Nobody had the *computational power* to predict the dice rolls. But the basic equations governing the motion of the dice are deterministic in classical mechanics. if you know the initial conditions and have enough computing power, you could predict the results. That is different than what happens in QM, where even if you have perfect knowledge of the initial state of a particle, you *cannot* predict, even with infinite computing power, what will happen. That *is* a different type of randomness.

Randomness has always been written into the theory without the need to make speculations about the nature of reality.

Simply not true. Newtonian dynamics is deterministic: if you had perfect knowledge of the state at one time (positions and velocities of everything), then all future behavior is determined. it would even be computable given perfect accuracy of the initial conditions.

That is NOT the case in QM.

 

[Ponder This]

Yes, that is the point: we test to be sure our hypotheses are valid. We reject those ideas that cannot be tested as not even true or false. As such they are invalid as truth claims.

Okay, I think we agree here. The claim that 'no intelligence is at work' is not validated (affirmed or rejected) by science because there is no experiment that tests it.

A computer generated 'random number' is usually very far from being *actually* random. if we had perfect knowledge, we *could* predict the results of most computer random number generators. That is why they are merely chaotic (at best).

You aren't making a statement about randomness. You are making a statement about prediction from perfect knowledge of an initial state.

Nobody had the *computational power* to predict the dice rolls. But the basic equations governing the motion of the dice are deterministic in classical mechanics. if you know the initial conditions and have enough computing power, you could predict the results. That is different than what happens in QM, where even if you have perfect knowledge of the initial state of a particle, you *cannot* predict, even with infinite computing power, what will happen. That *is* a different type of randomness.

Your statement about the capability to predict in a classical, deterministic system has nothing to do with randomness. Prediction of a deterministic system from perfect knowledge is a statement about knowability.
Your assertion about predictions in QM from perfect knowledge is also a statement about knowability.

Simply not true. Newtonian dynamics is deterministic: if you had perfect knowledge of the state at one time (positions and velocities of everything), then all future behavior is determined. it would even be computable given perfect accuracy of the initial conditions.

That is NOT the case in QM.

Again you keep talking about perfect knowledge as if this was important to the concept of randomness.

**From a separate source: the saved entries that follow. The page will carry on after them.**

(** The window only closes as the monotonic clock advances. *)
Lemma IsWithinWindow_mono w e ts now now' :
  now ≤ now' → IsWithinWindow w e ts now = false → IsWithinWindow w e ts now' = false.
Proof.
  intros Hle. unfold IsWithinWindow. case_match; [done|].
  rewrite !andb_false_iff, !Z.leb_gt. intros [?|?]; [by left|right; lia].
Qed.

Lemma CheckDuplicate_mono clk clk' ctx id sc ty ts s :
  mono clk ≤ mono clk' →
  (CheckDuplicate clk ctx id sc ty ts s).1 = false →
  (CheckDuplicate clk' ctx id sc ty ts s).1 = false.
Proof.
  intros Hle. unfold CheckDuplicate. destruct ty; try done.
  destruct (dedup_cache_ s) as [c|]; [|done].
  pose proof (WouldDeduplicate_CheckAndInsert c (MkEventKey ctx id sc) ts (mono clk)) as H1.
  pose proof (WouldDeduplicate_CheckAndInsert c (MkEventKey ctx id sc) ts (mono clk')) as H2.
  destruct (CheckAndInsert _ _ (mono clk) _), (CheckAndInsert _ _ (mono clk') _).
  simpl in *. subst. unfold WouldDeduplicate. repeat case_match; try done.
  by apply IsWithinWindow_mono.
Qed.

(** What a preview promises: the input is valid, the stored event carries the
    resolved score and timestamp, and the resolved score is looked up as the
    given one is. *)
Lemma PrepareEvent_inv clk ctx id sc ty ts s p :
  PrepareEvent clk ctx id sc ty ts s = Ok p →
  p_event p = MkEvent id (if bool_decide (ty = DEL) then 0 else sc) (ResolveTimestamp clk ts) ty ∧
  ValidateEvent ctx id sc ty = Ok tt ∧
  ValidateEvent ctx id (score (p_event p)) ty = Ok tt ∧
  p_deduped p = (CheckDuplicate clk ctx id sc ty (ResolveTimestamp clk ts) s).1 ∧
  ∀ clk' ts', CheckDuplicate clk' ctx id (score (p_event p)) ty ts' s = CheckDuplicate clk' ctx id sc ty ts' s.
Proof.
  rewrite PrepareEvent_CheckDuplicate.
  destruct (ValidateEvent ctx id sc ty) as [[]|e] eqn:Hv; simpl; [|done]. intros [= <-]. simpl.
  split_and!; try done.
  - revert Hv. unfold ValidateEvent. repeat case_bool_decide; simplify_eq; done.
  - intros. destruct (decide (ty = DEL)) as [->|]; [done|]. by rewrite bool_decide_false.
Qed.

Lemma ResolveTimestamp_fixed clk ts : ts ≠ 0 → ResolveTimestamp clk ts = ts.
Proof. intros. unfold ResolveTimestamp. by rewrite (proj2 (Z.eqb_neq _ _)). Qed.

(** A valid event is taken, with the verdict of the duplicate test. *)
Lemma AddEvent_verdict clk ctx id sc ty ts s :
  ValidateEvent ctx id sc ty = Ok tt →
  ∃ r, (AddEventAndGetPrior clk ctx id sc ty ts s).1 = Ok r ∧
    deduped r = (CheckDuplicate clk ctx id sc ty (ResolveTimestamp clk ts) s).1.
Proof.
  intros Hv. unfold AddEventAndGetPrior. rewrite Hv, <- CheckDuplicate_bump.
  destruct (CheckDuplicate _ _ _ _ _ _ (bump_total s)) as [d s']. destruct d; by eexists.
Qed.

(** The commit of a previewed new event, under a later clock. *)
Lemma prepared_fresh clk clk' ctx id sc ty ts s p :
  mono clk ≤ mono clk' → PrepareEvent clk ctx id sc ty ts s = Ok p → p_deduped p = false →
  (CheckDuplicate clk' ctx id (score (p_event p)) ty (ev_timestamp (p_event p)) s).1 = false.
Proof.
  intros Hle (He & _ & _ & Hd & Hc)%PrepareEvent_inv Hf. rewrite Hc, He. simpl.
  eapply CheckDuplicate_mono; [exact Hle|]. congruence.
Qed.
End histories.

(** ** Claims *)

Section claims.
Context {order : IterOrder}.

(** C8: every store reached from the constructor by fewer than 2^64-1 adds,
    restores and clears keeps its invariant (rings well formed and of the
    configured capacity, access table in step with the contexts and injective,
    caches well formed), holds at most [max_contexts] contexts when a limit is
    set, and at most [ctx_buffer_size] events per context. *)
Theorem event_store_bounded (cfg : EventsConfig) (n : nat) (s : EventStore) :
  0 < ctx_buffer_size cfg → 0 ≤ max_contexts cfg → Z.of_nat n < u64_max →
  store_history cfg n s →
  store_ok s ∧
  (max_contexts cfg ≠ 0 → GetContextCount s ≤ max_contexts cfg) ∧
  ∀ ctx, Z.of_nat (length (GetEvents ctx s)) ≤ ctx_buffer_size cfg.
Proof.
  intros Hb Hm Hn Hh. pose proof (store_history_ok cfg n s Hb Hm Hn Hh) as Hok.
  pose proof (config_history _ _ _ Hh) as Hcfg. split; [done|]. rewrite <- Hcfg. split.
  - apply (so_bound _ Hok).
  - intros ctx. by apply length_GetEvents.
Qed.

It isn't. Randomness has been present in the theory of science for as long as the theory has described errors in measurement (error in measurement is always present, classically and quantum mechanically).

The distinction between 'apparent randomness' and 'inherent randomness' is a qualification of randomness in terms of what the theory could predict if we had perfect complete knowledge and is not a distinction that defines what it means to be 'random'.

I appreciate that you want to make a distinction between things that are apparently random and things that are inherently random. But I don't accept it as proven that QM represents inherent randomness. I'm not even sure if it matters if QM is inherently random.

For example, Lets say Bob and Alice want to use quantum entanglement to exchange private messages. The idea is that because of quantum entanglement, only Bob and Alice can know what the messages they exchange say. What does this really mean?
Well, if we know the states of the quantum particles, then we can decode the message. This is how Bob and Alice decode the messages. The secrecy between Bob and Alice is a consequence of the knowability of the quantum states. It's no different from rolling dice where only Bob and Alice have private control of the dice.